Duncan Hull and company have just published a thorough (210 references..) review of the current state of scientific digital libraries. Anyone interested in the changing face of publishing or of the Web in general would likely find the article interesting. Out of the many ideas discussed, these two caught my attention:
"As we move in biology from a focus on hypothesis-driven to data-driven science, it is increasingly recognized that databases, software models, and instrumentation are the scientific output, rather than the conventional and more discursive descriptions of experiments and their results."and
"We suggest that the main obstacles to warmer libraries are primarily social rather than technical in nature. Identity, trust, and privacy are all potential stumbling blocks to better libraries in the future."To the first quote, I will say simply, hear hear! The idea that the units with which scientific progress is published and thus measured should correspond more directly to discrete, integratable chunks of knowledge and to sharable processes for knowledge generation rather than (often unparsable) stories is one whose time has clearly come.
The second one stuck out because it is so similar to something I played a part in writing a while back. In another review article (with a paltry 93 references) we suggested that ".. the primary hindrances to the creation of the SWLS [Semantic Web for Life Sciences] may be social rather than technological in nature ..". In a sense, the SWLS that we were thinking about way back then could be said to subsume the digital libraries of Dr. Hull et al.'s article. But... looking more closely at the first quote above, I realize that relation isn't subsumption, but equivalency. Though they are writing specifically about 'libraries', they clearly consider databases, software, etc. as parts of the new incarnations of libraries and thus are writing about exactly the same thing that we were writing about.

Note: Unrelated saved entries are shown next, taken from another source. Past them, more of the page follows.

(** * Spatter: the Serial execution context of [Spatter/Configuration.hh]

    A shallow embedding of [ConfigurationBase] and of its specialisation
    [Configuration<Spatter::Serial>], for the default build (neither
    USE_MPI, USE_OPENMP nor USE_CUDA is defined), followed by the properties
    of the kernels, of [setup], of [run] and of [report].  The
    specialisation [Configuration<Spatter::OpenMP>] (USE_OPENMP without
    USE_MPI) and [operator<<] come after the Serial context.

    Conventions.
    - [size_t] and [unsigned long] are 64-bit unsigned integers, held in [Z]
      as the values from 0 to [SIZE_MAX], with the wrap-around of their
      arithmetic written out ([wrap64]).
    - A [double] is an IEEE 754 binary64 value, held as a [spec_float] and
      computed with the operations of [SpecFloat] at precision 53.
    - A [std::vector] is a list; [operator[]] outside the vector is
      undefined behaviour in C++ and is the outcome [Crash OutOfRange] here.
    - Memory is unbounded: [resize] always succeeds.
    - The clock and the C library's [rand] are the two sources of values
      the program does not determine; they are the fields of [Platform]. *)

From Stdlib Require Import ZArith Lia Ascii.
From Stdlib Require Import Floats.SpecFloat.
From stdpp Require Import base list strings pretty.

#[local] Open Scope Z_scope.
#[local] Open Scope string_scope.

(** ** Machine integers and doubles *)

Definition wrap64 (z : Z) : Z := z mod 2 ^ 64.

Definition is_size_t (z : Z) : Prop := 0 <= z < 2 ^ 64.

Definition SIZE_MAX : Z := 2 ^ 64 - 1.

(** [sizeof(size_t)] on the 64-bit targets the code is built for. *)
Definition sizeof_size_t : Z := 8.

Definition double : Type := spec_float.

Definition prec : Z := 53.
Definition emax : Z := 1024.

(** Conversion of an integer to [double], rounding to nearest even. *)
Definition double_of_Z (z : Z) : double := binary_normalize prec emax z 0 false.

Definition ddiv (x y : double) : double := SFdiv prec emax x y.

Definition dzero : double := S754_zero false.

(** The literal [1000000.] *)
Definition million : double := double_of_Z 1000000.

(** ** The platform: clock and [rand] *)

Class Platform : Type := {
  Instant : Type;
  (** the reading the monotonic clock gives at its n-th query *)
  clock : nat -> Instant;
  (** the seconds between two readings, as a [double] *)
  duration : Instant -> Instant -> double;
  (** the value the n-th call of [rand()] returns *)
  rand_value : nat -> Z
}.

Section Spatter.

Context {platform : Platform}.

(** ** Data *)

(** Modelled from the spec: [Spatter/Timer.hh] is included by
    [Configuration.hh] but is not among the sources.  The spec describes
    the timer as a monotonic clock source whose [start()]/[stop()] must be
    paired (a [stop()] without a prior [start()] is a programming error)
    and whose [seconds()] returns the duration of the most recently
    completed start/stop bracket. *)
Record Timer : Type := {
  started : option Instant;
  bracket : option (Instant * Instant)
}.

(** What is written on a stream, one item per [operator<<]. *)
Inductive item : Type :=
| Str (s : string)
| UInt (n : Z)
| Dbl (d : double)
| Fixed
| Endl.

(** The fields of [ConfigurationBase]. *)
Record Configuration : Type := {
  kernel : string;
  pattern : list Z;
  sparse : list double;
  dense : list double;
  nruns : Z;
  verbosity : Z;
  timer : Timer;
  time_seconds : double
}.

(** The process around the object: the two streams and how many times
    the clock and [rand] were queried. *)
Record World : Type := {
  cout : list item;
  cerr : list item;
  clock_reads : nat;
  rand_calls : nat
}.

Record State : Type := { this : Configuration; world : World }.

Inductive fault : Type := OutOfRange | UnpairedStop | NoBracket.

Inductive outcome (A : Type) : Type :=
| Ok (a : A) (s : State)
| Exit (status : Z) (s : State)
| Crash (f : fault).

#[global] Arguments Ok {A} a s.
#[global] Arguments Exit {A} status s.
#[global] Arguments Crash {A} f.

(** ** The monad of member functions *)

Definition M (A : Type) : Type := State -> outcome A.

#[export] Instance M_ret : MRet M := fun A a s => Ok a s.

#[export] Instance M_bind : MBind M := fun A B f m s =>
  match m s with
  | Ok a s' => f a s'
  | Exit status s' => Exit status s'
  | Crash e => Crash e
  end.

Definition get : M State := fun s => Ok s s.

Definition modify_this (f : Configuration -> Configuration) : M unit :=
  fun s => Ok tt {| this := f (this s); world := world s |}.

Definition modify_world (f : World -> World) : M unit :=
  fun s => Ok tt {| this := this s; world := f (world s) |}.

Definition crash {A : Type} (e : fault) : M A := fun _ => Crash e.

(** [exit(status)] *)
Definition exit {A : Type} (status : Z) : M A := fun s => Exit status s.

Its interesting that we came to similar conclusions to some extent, both articles suggest that the main challenges in moving science forward on the Web are in handling problems that have people at their center, not technology.
2 comments:
So a friend recently read this post and mistakenly inferred that I was trying to say "we did it two years before you! :p ... ok, admitted, we lost the pissing game of reference padding, but who cares?!". That is really not what I was trying to convey. The article covers many different topics from ours, is more detailed, better organized, and does a clearer job of delineating the challenges we are going to face as we move forward (namely trust and identity). Neither article is anywhere near the first to point out importance of considering the requirements for human effort and commitment in the formation of the semantic Web. Peter Mika's excellent article about emergent semantics summed this up well several years ago saying; "the semantic Web is for machines, but the process of creating it and maintaing it is a social one.". And, of course, Tim Berners-Lee has been talking about the trust level of the layer cake for about two decades...
Hi Ben, thanks for blogging this. I thought 200+ references was a lot (and it is double the PLoS 100 reference limit). For a review though, it's often not enough (there's quite a few I left out or missed). My boss recently wrote a paper with 2000+ references, which makes 200 refs look like peanuts! It's currently published in arXiv now, but I think it will soon appear in the new journal Genome Medicine.